§ Problem to work on: Of the lines below, report only those that contain "eassumption".

===

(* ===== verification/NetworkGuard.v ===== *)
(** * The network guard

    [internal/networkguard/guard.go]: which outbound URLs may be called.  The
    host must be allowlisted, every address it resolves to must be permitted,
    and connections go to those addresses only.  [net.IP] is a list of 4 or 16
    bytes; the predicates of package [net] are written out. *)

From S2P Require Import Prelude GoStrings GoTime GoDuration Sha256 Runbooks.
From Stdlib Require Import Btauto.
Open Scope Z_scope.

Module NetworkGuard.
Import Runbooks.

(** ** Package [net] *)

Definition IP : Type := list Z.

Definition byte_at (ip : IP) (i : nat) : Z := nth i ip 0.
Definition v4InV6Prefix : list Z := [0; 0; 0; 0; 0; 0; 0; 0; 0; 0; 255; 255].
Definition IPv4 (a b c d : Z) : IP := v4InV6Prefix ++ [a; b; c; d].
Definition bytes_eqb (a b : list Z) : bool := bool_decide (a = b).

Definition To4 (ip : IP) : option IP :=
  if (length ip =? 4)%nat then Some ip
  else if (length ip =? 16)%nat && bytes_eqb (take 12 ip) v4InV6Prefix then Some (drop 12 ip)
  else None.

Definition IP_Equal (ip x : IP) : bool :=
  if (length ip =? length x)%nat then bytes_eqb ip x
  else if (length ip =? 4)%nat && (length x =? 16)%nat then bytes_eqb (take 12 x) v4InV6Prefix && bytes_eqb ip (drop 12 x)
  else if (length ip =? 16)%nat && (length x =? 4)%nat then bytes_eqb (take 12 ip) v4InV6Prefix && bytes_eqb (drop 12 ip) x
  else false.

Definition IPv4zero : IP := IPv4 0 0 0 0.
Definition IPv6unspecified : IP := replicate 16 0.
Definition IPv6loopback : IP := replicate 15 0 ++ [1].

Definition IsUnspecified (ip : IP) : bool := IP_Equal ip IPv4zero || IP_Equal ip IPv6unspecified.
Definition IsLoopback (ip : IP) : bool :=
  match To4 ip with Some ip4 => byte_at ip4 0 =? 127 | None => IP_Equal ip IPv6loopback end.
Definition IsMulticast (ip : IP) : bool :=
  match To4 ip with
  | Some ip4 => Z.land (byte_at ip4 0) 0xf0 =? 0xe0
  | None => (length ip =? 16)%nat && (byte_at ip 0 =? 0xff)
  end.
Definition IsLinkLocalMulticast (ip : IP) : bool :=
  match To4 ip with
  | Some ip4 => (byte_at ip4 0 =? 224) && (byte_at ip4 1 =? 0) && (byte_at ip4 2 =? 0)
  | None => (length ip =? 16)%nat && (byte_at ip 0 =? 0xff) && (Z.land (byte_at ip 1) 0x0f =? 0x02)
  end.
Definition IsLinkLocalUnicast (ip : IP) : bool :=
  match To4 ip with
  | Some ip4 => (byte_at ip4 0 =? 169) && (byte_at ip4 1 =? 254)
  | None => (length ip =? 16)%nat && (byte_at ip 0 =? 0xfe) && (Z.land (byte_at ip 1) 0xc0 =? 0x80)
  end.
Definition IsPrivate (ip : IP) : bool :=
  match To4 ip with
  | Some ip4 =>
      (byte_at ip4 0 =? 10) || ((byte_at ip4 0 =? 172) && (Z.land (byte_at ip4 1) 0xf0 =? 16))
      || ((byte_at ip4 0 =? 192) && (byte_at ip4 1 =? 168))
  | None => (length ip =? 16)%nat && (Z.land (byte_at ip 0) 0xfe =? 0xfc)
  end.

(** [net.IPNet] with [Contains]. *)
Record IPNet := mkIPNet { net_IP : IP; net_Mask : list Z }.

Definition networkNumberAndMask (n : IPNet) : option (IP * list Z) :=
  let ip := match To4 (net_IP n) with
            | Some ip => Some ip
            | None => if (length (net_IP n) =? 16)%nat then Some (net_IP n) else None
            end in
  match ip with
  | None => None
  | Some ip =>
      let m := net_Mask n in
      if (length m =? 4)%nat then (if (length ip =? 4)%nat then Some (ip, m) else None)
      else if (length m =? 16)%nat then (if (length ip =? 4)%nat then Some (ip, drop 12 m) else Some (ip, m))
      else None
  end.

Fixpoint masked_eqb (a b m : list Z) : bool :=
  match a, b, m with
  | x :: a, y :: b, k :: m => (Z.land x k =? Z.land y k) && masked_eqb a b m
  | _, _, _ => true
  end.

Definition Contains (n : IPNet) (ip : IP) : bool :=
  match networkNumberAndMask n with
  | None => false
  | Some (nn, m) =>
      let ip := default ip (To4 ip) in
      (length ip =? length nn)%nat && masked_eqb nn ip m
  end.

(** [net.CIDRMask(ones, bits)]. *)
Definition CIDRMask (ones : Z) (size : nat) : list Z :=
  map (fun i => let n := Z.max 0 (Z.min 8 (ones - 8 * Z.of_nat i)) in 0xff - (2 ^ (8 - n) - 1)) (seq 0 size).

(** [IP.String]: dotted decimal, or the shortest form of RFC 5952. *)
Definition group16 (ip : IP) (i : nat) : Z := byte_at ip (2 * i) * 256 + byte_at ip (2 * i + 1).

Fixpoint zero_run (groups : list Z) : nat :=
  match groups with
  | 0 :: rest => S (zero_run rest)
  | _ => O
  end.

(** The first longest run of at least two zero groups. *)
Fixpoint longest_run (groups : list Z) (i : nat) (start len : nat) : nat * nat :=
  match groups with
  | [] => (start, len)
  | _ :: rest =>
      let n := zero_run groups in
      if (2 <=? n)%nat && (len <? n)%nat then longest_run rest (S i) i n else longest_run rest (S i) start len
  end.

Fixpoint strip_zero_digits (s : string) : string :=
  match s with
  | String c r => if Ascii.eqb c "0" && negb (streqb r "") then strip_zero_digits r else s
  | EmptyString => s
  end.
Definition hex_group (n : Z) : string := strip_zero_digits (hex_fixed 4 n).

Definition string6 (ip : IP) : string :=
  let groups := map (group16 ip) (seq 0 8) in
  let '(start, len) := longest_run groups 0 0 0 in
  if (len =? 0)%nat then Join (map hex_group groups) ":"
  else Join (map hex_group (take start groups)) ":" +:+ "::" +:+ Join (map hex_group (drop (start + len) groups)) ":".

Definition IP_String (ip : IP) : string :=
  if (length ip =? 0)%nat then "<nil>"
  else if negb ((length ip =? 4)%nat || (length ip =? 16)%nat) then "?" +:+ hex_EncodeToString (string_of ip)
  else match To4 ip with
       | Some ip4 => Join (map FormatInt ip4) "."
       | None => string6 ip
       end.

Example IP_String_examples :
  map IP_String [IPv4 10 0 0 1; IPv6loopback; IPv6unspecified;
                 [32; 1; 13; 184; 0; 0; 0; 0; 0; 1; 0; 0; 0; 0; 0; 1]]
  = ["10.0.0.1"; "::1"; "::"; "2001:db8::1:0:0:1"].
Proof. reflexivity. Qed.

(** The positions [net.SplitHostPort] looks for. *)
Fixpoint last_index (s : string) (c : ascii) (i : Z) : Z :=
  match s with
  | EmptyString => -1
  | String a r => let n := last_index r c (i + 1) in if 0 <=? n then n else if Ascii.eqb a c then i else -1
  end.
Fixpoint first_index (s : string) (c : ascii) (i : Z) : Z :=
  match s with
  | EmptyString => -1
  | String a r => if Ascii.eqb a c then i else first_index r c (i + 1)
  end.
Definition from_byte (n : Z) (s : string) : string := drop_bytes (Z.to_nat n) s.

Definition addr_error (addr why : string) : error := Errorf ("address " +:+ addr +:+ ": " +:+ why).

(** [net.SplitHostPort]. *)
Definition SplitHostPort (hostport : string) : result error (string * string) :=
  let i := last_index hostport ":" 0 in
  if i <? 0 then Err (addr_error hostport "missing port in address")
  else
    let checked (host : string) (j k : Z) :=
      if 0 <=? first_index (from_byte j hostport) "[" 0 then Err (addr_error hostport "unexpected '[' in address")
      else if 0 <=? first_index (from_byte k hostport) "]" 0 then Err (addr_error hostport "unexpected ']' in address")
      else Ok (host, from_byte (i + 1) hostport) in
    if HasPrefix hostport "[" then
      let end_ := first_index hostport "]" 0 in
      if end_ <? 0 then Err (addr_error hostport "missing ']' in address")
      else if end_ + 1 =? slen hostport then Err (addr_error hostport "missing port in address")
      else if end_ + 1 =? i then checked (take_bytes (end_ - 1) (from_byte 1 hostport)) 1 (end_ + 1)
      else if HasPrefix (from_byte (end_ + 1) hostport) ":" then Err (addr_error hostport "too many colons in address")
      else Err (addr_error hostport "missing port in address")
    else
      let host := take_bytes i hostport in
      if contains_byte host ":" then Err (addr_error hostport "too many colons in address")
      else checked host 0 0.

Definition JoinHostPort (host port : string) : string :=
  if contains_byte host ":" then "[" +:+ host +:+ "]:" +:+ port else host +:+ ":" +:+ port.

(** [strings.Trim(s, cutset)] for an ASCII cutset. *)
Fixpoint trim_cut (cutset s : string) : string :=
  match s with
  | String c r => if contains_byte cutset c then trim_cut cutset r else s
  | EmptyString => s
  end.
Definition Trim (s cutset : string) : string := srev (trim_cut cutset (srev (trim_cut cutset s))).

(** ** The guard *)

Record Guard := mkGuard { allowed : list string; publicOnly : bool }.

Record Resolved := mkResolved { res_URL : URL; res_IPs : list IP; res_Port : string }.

===

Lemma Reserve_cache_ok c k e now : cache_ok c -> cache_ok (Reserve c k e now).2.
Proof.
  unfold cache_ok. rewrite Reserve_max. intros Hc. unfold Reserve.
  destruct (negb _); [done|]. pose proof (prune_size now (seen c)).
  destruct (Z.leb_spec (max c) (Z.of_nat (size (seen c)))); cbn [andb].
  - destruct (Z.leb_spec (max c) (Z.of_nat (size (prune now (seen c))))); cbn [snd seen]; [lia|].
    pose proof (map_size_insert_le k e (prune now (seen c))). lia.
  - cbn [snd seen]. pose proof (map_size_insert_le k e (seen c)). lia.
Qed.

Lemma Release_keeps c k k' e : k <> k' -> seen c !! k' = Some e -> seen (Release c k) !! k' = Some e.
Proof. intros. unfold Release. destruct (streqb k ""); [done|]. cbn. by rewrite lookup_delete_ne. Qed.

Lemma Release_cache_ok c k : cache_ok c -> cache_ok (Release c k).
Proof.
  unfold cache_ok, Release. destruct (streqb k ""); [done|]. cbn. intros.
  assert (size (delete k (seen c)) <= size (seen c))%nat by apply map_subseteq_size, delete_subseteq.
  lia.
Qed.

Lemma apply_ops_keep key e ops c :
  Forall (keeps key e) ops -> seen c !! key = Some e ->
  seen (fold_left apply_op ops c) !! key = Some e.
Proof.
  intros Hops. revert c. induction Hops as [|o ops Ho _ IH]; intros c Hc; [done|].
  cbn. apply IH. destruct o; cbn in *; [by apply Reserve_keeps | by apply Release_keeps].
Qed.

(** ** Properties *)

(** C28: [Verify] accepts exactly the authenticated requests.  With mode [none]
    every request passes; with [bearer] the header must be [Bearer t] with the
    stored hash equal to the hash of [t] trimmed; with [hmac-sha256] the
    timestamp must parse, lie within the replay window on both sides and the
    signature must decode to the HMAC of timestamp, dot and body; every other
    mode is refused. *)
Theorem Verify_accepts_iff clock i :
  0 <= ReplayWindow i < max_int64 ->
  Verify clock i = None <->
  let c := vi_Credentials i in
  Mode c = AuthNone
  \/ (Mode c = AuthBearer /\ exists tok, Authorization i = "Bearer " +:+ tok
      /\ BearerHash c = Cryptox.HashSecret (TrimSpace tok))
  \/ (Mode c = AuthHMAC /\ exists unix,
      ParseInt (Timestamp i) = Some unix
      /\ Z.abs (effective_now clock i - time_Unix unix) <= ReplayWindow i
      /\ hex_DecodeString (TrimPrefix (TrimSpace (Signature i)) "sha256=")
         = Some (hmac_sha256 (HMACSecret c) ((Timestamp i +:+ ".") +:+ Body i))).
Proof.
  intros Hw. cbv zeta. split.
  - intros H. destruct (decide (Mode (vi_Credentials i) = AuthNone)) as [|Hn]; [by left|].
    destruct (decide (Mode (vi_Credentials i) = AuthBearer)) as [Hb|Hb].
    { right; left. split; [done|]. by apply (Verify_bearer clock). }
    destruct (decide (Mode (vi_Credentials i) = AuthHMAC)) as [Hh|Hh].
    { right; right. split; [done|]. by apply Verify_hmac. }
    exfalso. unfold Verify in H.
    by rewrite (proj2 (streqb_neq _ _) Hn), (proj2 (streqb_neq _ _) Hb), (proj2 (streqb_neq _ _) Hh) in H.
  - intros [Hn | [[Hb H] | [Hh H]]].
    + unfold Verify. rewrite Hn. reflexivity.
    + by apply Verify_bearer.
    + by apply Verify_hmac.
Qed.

===

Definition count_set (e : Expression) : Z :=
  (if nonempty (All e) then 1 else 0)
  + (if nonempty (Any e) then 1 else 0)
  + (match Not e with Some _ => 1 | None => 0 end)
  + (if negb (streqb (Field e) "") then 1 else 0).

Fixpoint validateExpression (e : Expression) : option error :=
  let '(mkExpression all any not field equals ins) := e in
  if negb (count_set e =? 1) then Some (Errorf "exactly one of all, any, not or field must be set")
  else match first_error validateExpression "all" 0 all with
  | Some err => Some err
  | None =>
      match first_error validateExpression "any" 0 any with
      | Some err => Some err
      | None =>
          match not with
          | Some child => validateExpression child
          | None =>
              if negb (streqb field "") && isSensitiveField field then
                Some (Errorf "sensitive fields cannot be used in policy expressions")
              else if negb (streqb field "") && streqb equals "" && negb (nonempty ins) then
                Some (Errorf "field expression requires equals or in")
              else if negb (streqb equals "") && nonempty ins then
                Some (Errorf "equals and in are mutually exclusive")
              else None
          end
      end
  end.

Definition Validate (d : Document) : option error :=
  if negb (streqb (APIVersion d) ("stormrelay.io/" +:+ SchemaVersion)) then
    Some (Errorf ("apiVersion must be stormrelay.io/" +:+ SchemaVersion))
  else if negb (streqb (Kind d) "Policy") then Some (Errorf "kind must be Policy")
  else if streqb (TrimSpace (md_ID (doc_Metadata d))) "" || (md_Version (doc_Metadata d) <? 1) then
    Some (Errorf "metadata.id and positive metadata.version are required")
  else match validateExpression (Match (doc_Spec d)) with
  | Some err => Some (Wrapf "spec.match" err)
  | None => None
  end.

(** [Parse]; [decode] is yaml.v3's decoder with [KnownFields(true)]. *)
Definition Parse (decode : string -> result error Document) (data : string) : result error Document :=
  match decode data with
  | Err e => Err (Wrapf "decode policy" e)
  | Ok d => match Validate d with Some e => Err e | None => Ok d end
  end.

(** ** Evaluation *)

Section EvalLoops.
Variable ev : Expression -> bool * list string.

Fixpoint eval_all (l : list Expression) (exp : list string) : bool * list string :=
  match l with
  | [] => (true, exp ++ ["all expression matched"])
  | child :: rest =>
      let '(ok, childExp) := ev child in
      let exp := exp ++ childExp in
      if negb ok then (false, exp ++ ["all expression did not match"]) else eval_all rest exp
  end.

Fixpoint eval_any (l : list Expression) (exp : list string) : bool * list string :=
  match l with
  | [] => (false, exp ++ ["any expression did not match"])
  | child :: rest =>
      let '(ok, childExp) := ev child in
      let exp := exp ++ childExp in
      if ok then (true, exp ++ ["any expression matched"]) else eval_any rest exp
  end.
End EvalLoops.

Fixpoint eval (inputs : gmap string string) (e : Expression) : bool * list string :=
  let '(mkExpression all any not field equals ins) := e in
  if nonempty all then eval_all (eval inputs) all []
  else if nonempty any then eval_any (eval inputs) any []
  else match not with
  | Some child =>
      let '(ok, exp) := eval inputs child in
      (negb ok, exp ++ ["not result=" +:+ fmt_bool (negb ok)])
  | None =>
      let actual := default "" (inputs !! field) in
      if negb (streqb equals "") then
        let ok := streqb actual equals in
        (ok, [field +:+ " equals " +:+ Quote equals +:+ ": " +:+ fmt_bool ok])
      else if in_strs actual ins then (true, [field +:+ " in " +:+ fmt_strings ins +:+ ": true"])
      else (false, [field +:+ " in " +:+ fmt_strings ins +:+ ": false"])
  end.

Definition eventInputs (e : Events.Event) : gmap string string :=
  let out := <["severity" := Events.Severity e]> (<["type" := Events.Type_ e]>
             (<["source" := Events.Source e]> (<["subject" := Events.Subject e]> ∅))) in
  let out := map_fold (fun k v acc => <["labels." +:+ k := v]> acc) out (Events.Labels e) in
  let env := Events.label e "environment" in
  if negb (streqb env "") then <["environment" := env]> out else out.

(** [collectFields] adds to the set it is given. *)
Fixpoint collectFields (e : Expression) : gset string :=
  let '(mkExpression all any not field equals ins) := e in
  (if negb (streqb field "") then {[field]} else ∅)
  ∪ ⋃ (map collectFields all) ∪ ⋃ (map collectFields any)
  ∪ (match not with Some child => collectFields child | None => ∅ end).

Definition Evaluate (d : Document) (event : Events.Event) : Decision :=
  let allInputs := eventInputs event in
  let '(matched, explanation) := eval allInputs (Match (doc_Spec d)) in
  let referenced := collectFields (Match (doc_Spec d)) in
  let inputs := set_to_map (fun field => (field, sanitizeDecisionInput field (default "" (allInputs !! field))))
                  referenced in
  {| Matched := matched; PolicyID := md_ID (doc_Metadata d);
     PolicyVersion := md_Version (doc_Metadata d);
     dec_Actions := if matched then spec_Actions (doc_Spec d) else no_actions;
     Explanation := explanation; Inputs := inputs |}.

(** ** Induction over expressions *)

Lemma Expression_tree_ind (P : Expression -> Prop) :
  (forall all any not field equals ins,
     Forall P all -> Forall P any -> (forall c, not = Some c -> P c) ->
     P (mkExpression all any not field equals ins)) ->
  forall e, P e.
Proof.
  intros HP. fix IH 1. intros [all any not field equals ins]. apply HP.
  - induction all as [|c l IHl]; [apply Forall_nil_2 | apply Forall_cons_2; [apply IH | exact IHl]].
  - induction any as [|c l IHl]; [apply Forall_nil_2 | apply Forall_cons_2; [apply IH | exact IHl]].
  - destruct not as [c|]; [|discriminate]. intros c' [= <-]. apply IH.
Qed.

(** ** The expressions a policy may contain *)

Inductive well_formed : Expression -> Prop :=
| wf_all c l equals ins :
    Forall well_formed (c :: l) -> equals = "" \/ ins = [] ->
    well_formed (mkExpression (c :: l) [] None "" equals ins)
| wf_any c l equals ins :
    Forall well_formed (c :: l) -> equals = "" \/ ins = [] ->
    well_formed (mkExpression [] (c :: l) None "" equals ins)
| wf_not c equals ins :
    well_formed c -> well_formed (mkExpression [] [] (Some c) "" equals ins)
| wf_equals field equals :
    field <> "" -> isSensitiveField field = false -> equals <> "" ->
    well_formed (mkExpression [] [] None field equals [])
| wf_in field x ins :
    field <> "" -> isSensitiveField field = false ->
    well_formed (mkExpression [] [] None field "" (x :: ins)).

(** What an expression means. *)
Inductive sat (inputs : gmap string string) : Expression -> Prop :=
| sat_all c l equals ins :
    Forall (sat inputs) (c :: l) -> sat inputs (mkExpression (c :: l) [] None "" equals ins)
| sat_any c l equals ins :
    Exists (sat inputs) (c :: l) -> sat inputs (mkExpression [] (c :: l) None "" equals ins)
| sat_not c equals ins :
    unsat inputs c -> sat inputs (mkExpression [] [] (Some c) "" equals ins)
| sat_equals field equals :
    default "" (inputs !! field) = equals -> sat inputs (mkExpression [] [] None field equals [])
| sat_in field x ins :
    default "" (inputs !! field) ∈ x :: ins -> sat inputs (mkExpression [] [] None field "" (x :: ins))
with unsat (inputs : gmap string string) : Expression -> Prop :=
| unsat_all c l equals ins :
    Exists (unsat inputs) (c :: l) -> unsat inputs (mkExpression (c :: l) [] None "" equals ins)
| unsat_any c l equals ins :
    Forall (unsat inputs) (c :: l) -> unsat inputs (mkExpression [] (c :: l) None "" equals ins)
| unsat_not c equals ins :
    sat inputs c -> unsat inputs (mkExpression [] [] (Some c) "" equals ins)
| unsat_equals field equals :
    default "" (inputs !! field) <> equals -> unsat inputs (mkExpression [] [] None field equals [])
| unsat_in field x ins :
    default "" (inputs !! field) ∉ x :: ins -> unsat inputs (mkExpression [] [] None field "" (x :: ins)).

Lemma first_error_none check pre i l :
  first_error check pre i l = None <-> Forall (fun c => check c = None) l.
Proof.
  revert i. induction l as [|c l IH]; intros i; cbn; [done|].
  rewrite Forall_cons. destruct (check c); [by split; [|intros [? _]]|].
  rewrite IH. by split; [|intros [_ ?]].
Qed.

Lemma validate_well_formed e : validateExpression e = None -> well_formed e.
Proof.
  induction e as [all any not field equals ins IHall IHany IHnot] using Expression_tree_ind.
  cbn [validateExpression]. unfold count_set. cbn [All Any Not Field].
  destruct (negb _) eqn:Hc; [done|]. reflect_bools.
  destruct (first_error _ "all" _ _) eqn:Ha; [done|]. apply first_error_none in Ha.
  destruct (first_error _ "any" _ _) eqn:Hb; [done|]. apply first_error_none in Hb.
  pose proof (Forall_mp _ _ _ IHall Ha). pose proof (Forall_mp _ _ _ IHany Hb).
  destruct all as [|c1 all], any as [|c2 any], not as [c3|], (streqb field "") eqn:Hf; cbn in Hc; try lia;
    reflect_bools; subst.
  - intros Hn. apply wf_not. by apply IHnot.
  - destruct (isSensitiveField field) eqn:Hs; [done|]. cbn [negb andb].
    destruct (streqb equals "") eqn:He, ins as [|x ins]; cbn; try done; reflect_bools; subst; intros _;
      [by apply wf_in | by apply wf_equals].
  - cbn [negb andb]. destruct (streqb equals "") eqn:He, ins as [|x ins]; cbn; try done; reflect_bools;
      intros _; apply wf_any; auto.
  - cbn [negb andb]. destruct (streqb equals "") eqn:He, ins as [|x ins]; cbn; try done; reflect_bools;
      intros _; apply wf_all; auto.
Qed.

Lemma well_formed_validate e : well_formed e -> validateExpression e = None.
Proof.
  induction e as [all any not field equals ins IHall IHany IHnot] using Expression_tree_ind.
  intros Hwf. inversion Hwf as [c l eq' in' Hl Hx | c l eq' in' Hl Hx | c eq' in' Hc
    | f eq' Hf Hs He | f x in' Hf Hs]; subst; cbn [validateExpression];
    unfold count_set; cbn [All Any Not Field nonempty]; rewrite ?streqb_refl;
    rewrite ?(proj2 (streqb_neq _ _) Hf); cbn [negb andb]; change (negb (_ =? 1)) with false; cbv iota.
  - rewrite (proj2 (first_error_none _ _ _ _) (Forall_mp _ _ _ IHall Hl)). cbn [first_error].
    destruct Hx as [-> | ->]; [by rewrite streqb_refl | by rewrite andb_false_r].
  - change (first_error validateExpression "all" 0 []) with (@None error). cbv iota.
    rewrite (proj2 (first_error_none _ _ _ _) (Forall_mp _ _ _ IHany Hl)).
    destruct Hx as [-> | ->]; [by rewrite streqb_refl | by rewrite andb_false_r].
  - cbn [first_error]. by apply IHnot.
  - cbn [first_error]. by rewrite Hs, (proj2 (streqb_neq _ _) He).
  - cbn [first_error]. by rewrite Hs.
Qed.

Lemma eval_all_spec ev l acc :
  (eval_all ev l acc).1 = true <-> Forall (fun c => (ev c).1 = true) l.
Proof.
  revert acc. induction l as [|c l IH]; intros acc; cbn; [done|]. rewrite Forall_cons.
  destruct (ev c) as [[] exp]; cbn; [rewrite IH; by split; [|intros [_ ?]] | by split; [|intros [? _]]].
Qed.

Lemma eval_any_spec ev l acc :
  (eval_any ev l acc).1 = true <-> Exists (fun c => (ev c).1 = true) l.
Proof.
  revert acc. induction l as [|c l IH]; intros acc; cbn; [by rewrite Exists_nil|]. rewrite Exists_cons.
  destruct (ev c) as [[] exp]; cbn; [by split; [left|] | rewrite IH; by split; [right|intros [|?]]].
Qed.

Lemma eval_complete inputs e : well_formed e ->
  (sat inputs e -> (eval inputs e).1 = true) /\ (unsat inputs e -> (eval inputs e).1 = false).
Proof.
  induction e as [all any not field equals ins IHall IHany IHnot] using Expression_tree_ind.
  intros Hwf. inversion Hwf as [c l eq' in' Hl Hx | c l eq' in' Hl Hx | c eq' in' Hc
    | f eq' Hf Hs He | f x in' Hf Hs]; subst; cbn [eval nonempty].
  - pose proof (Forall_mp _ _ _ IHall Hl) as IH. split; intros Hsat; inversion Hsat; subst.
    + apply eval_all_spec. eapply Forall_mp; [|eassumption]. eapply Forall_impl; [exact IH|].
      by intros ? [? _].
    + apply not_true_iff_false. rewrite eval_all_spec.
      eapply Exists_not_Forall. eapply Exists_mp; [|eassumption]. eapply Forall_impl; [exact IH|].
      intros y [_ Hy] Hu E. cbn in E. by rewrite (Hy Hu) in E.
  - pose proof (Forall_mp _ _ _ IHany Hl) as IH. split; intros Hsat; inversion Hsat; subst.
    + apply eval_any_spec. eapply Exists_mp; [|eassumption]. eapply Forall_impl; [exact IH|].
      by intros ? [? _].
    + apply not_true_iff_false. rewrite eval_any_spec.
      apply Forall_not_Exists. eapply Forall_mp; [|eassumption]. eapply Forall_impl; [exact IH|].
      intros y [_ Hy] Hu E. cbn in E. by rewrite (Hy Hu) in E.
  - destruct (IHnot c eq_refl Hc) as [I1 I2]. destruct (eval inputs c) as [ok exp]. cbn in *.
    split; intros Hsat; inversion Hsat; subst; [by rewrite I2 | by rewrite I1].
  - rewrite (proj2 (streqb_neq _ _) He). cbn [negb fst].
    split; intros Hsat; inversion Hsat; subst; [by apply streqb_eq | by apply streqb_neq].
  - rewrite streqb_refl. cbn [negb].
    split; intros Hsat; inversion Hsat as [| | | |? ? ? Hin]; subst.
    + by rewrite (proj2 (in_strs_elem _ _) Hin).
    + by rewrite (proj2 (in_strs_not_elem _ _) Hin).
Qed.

===

§ Solution for this exercise:
    + apply eval_all_spec. eapply Forall_mp; [|eassumption]. eapply Forall_impl; [exact IH|].
      eapply Exists_not_Forall. eapply Exists_mp; [|eassumption]. eapply Forall_impl; [exact IH|].
    + apply eval_any_spec. eapply Exists_mp; [|eassumption]. eapply Forall_impl; [exact IH|].
      apply Forall_not_Exists. eapply Forall_mp; [|eassumption]. eapply Forall_impl; [exact IH|].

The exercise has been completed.